Demonstrator Wearing Anarchy Jacket

Another brilliant piece from a GUNNAS WRITING MASTERCLASS writer

You have to wonder, don’t you? Who the fuck finds Tony Abbott desirable? Who? Not my nan, not my friends, no-one I know or am even related to. But then there are very few politicians whom I could honestly say I find desirable. I get the pull / inspiration that some leaders have but Tone is so thick light bends around him.

Ah-ha! My desire is led by an admiration of intelligence, and I guess that’s why I still find Barry Jones so appealing. Stephen Fry is up there too, Van Badham and Leonardo Da Vinci, Nelson Mandela. God, even Russell Brand (though the Booky Wooky title was a definite low point). I don’t necessarily want to bonk all these people (Da Vinci is definitely out! I have standards.) but I desire their company.

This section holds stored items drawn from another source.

Lemma enroll_inv user course (env : LmsEnv) db e b db' :
  enroll_user_in_course user course env db = (Ok (e, b), db') ->
  profile_complete user db = true /\
  exists c, rows_of db !! course = Some c /\ is_published c = true /\
    ((b = false /\ db' = db /\ qs_first (registrations user course db) = Some e) \/
     (b = true /\ qs_first (registrations user course db) = None /\
      e = new_enrollment user course (crs_estimated_duration_seconds c)
            (next_id (table_of (A := Enrollment) db)) (clock env) /\
      sync_course_counters course env (add_row e db) = (Ok tt, db'))).
Proof.
  unfold enroll_user_in_course, ensure_user_can_enroll. intros Hrun. comp_inv Hrun.
  apply negb_false_iff in Hc, Hc0. split; [done|]. eexists. do 2 (split; [eassumption|]).
  match goal with Hr : get_or_create _ _ _ _ = _ |- _ =>
    apply get_or_create_ok_inv in Hr as [(-> & -> & Hf)|(-> & Hf & -> & _ & ->)] end;
    cbn [snd] in *.
  - left. match goal with Hr : mret tt _ _ = _ |- _ => injection Hr as _ <- end. done.
  - right. match goal with Hr : sync_course_counters _ _ _ = (Ok ?u, _) |- _ => destruct u end. done.
Qed.

(** Percentages stay within bounds: where the stored seconds are not
    negative and the percentages between 0 and 100, a progress event with any
    values (negative, beyond the duration, for a lesson of duration zero) and
    an enrollment leave them so, of the lessons as of the enrollments. *)
Theorem percentages_stay_in_range (env : LmsEnv) (db : LmsDB) (i l : Z) (ev : progress_event)
    (user course : Z)
    (Hgood : table_good (A := LessonProgress) (table_of db)) (Hok : percents_ok db) :
  percents_ok (update_lesson_progress i l ev env db).2 /\
  percents_ok (enroll_user_in_course user course env db).2.
Proof.
  split.
  - destruct (update_lesson_progress i l ev env db) as [[p'|err] db'] eqn:Hrun; simpl.
    2: { by apply atomic_raise_inv in Hrun as ->. }
    apply update_lesson_progress_inv in Hrun as
      (e & x & p & b & s1 & e2 & course' & st & He & _ & Hx & _ & _ & _ & _ & Hgoc & Hp & -> &
       Hsync & Hst); [|done].
    eapply percents_of_rows; [by eapply statement_other_rows|by eapply statement_other_rows|].
    assert (percents_ok s1) as Hs1.
    { apply get_or_create_ok_inv in Hgoc as [(_ & -> & _)|(_ & _ & -> & _ & ->)]; [done|].
      apply percents_add_progress; [|done]. split; simpl; [|split]; lia. }
    match type of Hsync with sync_enrollment_progress _ _ ?s = _ => assert (percents_ok s) as Hs3 end.
    { apply percents_set_enrollment.
      - simpl. by apply (proj2 Hok i e).
      - apply percents_set_progress; [|done]. apply progressed_ok. by apply (proj1 Hs1 _ p Hp). }
    apply percents_set_enrollment; [|done].
    apply sync_enrollment_inv in Hsync as (e0 & He0 & -> & _).
    apply synced_enrollment_bound. by apply percents_progress_rows.
  - destruct (enroll_user_in_course user course env db) as [[[e b]|err] db'] eqn:Hrun; simpl.
    2: { by apply atomic_raise_inv in Hrun as ->. }
    apply enroll_inv in Hrun as (_ & c & _ & _ & [(_ & -> & _)|(_ & _ & -> & Hsync)]); [done|].
    apply sync_course_counters_inv in Hsync as (c' & _ & ->).
    eapply percents_of_rows; [by rewrite rows_of_set_row_other|by rewrite rows_of_set_row_other|].
    apply percents_add_enrollment; [|done]. split; simpl; lia.
Qed.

I guess it explains my romance with Spider, the Anarchist from my second shared house. Now Spider was a Maths geek (Maths PhD student) and general control freak (weird for an Anarchist but there you go). Sex became a wrestle with a textbook he had in his head…”No, you go there and I do this…” FFS it got really dull really quickly. The final nail in the coffin (or spray of Mortein) was Spider’s need to have conversations while he was on the loo. No, just NO.

But I like the smarts. You know that hypothetical  who-would-you-have-at-a-dinner-party, I’d have Desire. Who wouldn’t love Desire, right? People do funny things and sometimes go to extraordinary lengths in the name of Desire – heroic gestures like midnight (and out-of-tune) serenades, through to contorting themselves to fit in to get that approval and sate Desire, to paying for IVF cycles in the hope of having a child, to finding a home, a tribe, to self –harm in a desire for the pain to stop.

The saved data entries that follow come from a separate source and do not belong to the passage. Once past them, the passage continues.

(** [start_quiz_attempt] up to the creation of the attempt. *)
Definition plan_quiz_attempt (quiz user : Z) : LM (QuizAttempt + attempt_plan) :=
  env ← ask;
  q ← base_get (A := Quiz) quiz;
  _ ← raise_if (negb (bool_decide (qz_status q = QuizStatus.PUBLISHED)) || negb (qz_is_active q))
        QuizNotAvailableError;
  enrollment ← query (open_enrollment user (qz_course q));
  match enrollment with
  | None => raise QuizNotAvailableError
  | Some e =>
      resumed ← resume_or_expire quiz user;
      match resumed with
      | Some a => mret (inl a)
      | None =>
          number ← check_further_attempt q user e;
          _ ← validate_quiz_publishable quiz;
          snapshots ← query (build_attempt_snapshots env q);
          mret (inr (mkAttemptPlan q user (enr_id e) number
                       (snapshots : list Z * list (Z * list Z)).1
                       (snapshots : list Z * list (Z * list Z)).2))
      end
  end.

Definition new_attempt (p : attempt_plan) (i now : Z) : QuizAttempt :=
  mkQuizAttempt i (qz_id (ap_quiz p)) (qz_course (ap_quiz p)) (ap_user p) (ap_enrollment p)
    (ap_number p) QuizAttemptStatus.IN_PROGRESS now None
    (Some (now + qz_time_limit_minutes (ap_quiz p) * usec_per_min)) 0 0 0 false EmptyString
    (ap_questions p) (ap_options p) true now now.

Definition start_statement (course : Course) (a : QuizAttempt) : statement_request :=
  mkStatementRequest (qa_user a) course None (Some (qa_enrollment a)) (Some (qa_id a)) None
    LearningStatementVerb.INITIALIZED "quiz_attempt" (pretty (qa_id a))
    [("attempt_number"%string, JInt (qa_attempt_number a))]
    [("quiz_id"%string, JInt (qa_quiz a)); ("source"%string, JStr "quiz_start")]
    (Some ("quiz-start:" +:+ pretty (qa_id a))%string).

Definition open_quiz_attempt (p : attempt_plan) : LM QuizAttempt :=
  a ← create (new_attempt p);
  course ← base_get (A := Course) (qa_course a);
  _ ← record_learning_activity_statement (start_statement course a);
  mret a.

Definition start_quiz_attempt (quiz user : Z) : LM (QuizAttempt * bool) :=
  r ← plan_quiz_attempt quiz user;
  match r with
  | inl a => mret (a, false)
  | inr p => a ← open_quiz_attempt p; mret (a, true)
  end.

Definition unlock_quiz_for_user (quiz user unlocked_by : Z) (reason : string)
    (extra_attempts : Z) (valid_until : option Z) : LM QuizUnlock :=
  atomic
    (q ← base_get (A := Quiz) quiz;
     create (fun i now => mkQuizUnlock i quiz (qz_course q) user unlocked_by reason
                            extra_attempts valid_until true now now)).

(** * Certificates *)

Definition badge_level_for_score (score : Z) : BadgeLevel.t :=
  if 1950 <=? score then BadgeLevel.DISTINCTION
  else if 1800 <=? score then BadgeLevel.GOLD
  else if 1600 <=? score then BadgeLevel.SILVER
  else BadgeLevel.BRONZE.

Definition notify_lms_certificate_issued (c : Certificate) : M NotificationEvent :=
  emit_domain_notification "lms.certificate_issued" (cert_user c)
    [("title"%string, JStr "مدرک آموزشی شما صادر شد");
     ("course_title"%string, JStr (cert_course_title_snapshot c));
     ("certificate_code"%string, JStr (cert_certificate_code c))]
    (Some (cert_user c)) "lms_certificate" (pretty (cert_id c)) [] NotificationPriority.NORMAL.

(** The skill of a certificate, with the slug of [LMSUserSkill.save]. *)
Definition new_skill (slugify : string -> string) (c : Certificate) (i now : Z) : LMSUserSkill :=
  mkSkill i (cert_user c) (cert_course c) (cert_id c) (cert_course_title_snapshot c)
    (str_or (py_prefix 300 (slugify (cert_course_title_snapshot c)))
            ("skill-" +:+ pretty (cert_course c))%string)
    (badge_level_for_score (cert_score_out_of_20 c)) now true now now.

Definition create_skill_for_certificate (c : Certificate) : LM LMSUserSkill :=
  atomic
    (env ← ask;
     found ← get_or_create (A := LMSUserSkill)
       (fun s => (skl_user s =? cert_user c) && (skl_course s =? cert_course c))
       (new_skill (env_slugify (lenv_site env)) c);
     let '(skill, created) := (found : LMSUserSkill * bool) in
     _ ← (if created : bool then (_ ← on_site (notify_lms_certificate_issued c); mret tt)
          else mret tt);
     mret skill).

(** [ensure_certificate_pdf_ready] *)
Definition ensure_certificate_pdf_ready (c : Certificate) : LM bool :=
  if has_file (cert_pdf_file c) then mret true
  else
    env ← ask;
    now ← timezone_now;
    match lenv_build_pdf env c with
    | None => mret false
    | Some name =>
        try_catch (_ ← update_row (cert_id c) (fun x : Certificate =>
                          x <| cert_pdf_file := Some name |> <| cert_updated_at := now |>);
                   mret true)
                  (fun _ => Some (mret false))
    end.

Definition complete_enrollment_after_pass (a : QuizAttempt) : LM bool :=
  atomic
    (e ← base_get (A := Enrollment) (qa_enrollment a);
     now ← timezone_now;
     if bool_decide (enr_status e = EnrollmentStatus.COMPLETED) then mret false
     else
       _ ← update_row (qa_enrollment a) (fun x : Enrollment =>
             x <| enr_status := EnrollmentStatus.COMPLETED |>
               <| enr_completed_at := Some now |> <| enr_updated_at := now |>);
       _ ← sync_course_counters (qa_course a);
       mret true).

(** The certificate of an attempt, with the codes of [Certificate.save]. *)
Definition new_certificate (hex : Z -> string) (user : option User) (learner : Learner)
    (course : Course) (a : QuizAttempt) (i now : Z) : Certificate :=
  let first_name := default EmptyString (usr_first_name <$> user) in
  let last_name := default EmptyString (usr_last_name <$> user) in
  let code := hex_upper (py_prefix 24 (hex i)) in
  mkCertificate i (qa_user a) (qa_course a) (qa_enrollment a) (qa_id a) code (py_lower code)
    CertificateStatus.ISSUED
    (str_or (default EmptyString (user_full_name <$> user))
            (py_strip (first_name +:+ " " +:+ last_name)))
    (default EmptyString (snd <$> lr_profile learner))
    (default EmptyString (fst <$> lr_profile learner))
    (crs_title course) (crs_instructor_name course) (qa_score_out_of_20 a) now None None
    EmptyString None true now now.

Definition certificate_statement (course : Course) (a : QuizAttempt) (c : Certificate) :
    statement_request :=
  mkStatementRequest (qa_user a) course None (Some (qa_enrollment a)) (Some (qa_id a))
    (Some (cert_id c)) LearningStatementVerb.CERTIFICATE_ISSUED "certificate" (pretty (cert_id c))
    [("certificate_code"%string, JStr (cert_certificate_code c));
     ("score_out_of_20"%string, JFloat (cert_score_out_of_20 c # 100))]
    [("source"%string, JStr "certificate_issue")]
    (Some ("certificate-issued:" +:+ pretty (cert_id c))%string).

The desire for a partner and kids brought me a bucketload of sadness and confusion and some points, including crippling anxiety about choosing the right partner, loads of fun exploring and being in relationships, and some difficult decisions to terminate relationships and pregnancies. I haven’t forgotten to have kids. I have chosen not to have them in circumstances where I’m not happy. My choice, my decisions, my desire and ultimately I live with the consequences (and at times, the what-ifs). Then again I think of Spider, and thank my lucky stars!

Desire’s a weird fucking beastie. For 10 years I chased and saved and scrimped and worked to get a deposit for a house. It was like all my problems and those of the world too (yep even world poverty) would be solved if I could just buy a house. Then I’d find a partner immediately (or maybe he came with the house), and would start producing a tribe of kidlets and then I’d be living the dream happy and all that. Full stop. Forever and ever.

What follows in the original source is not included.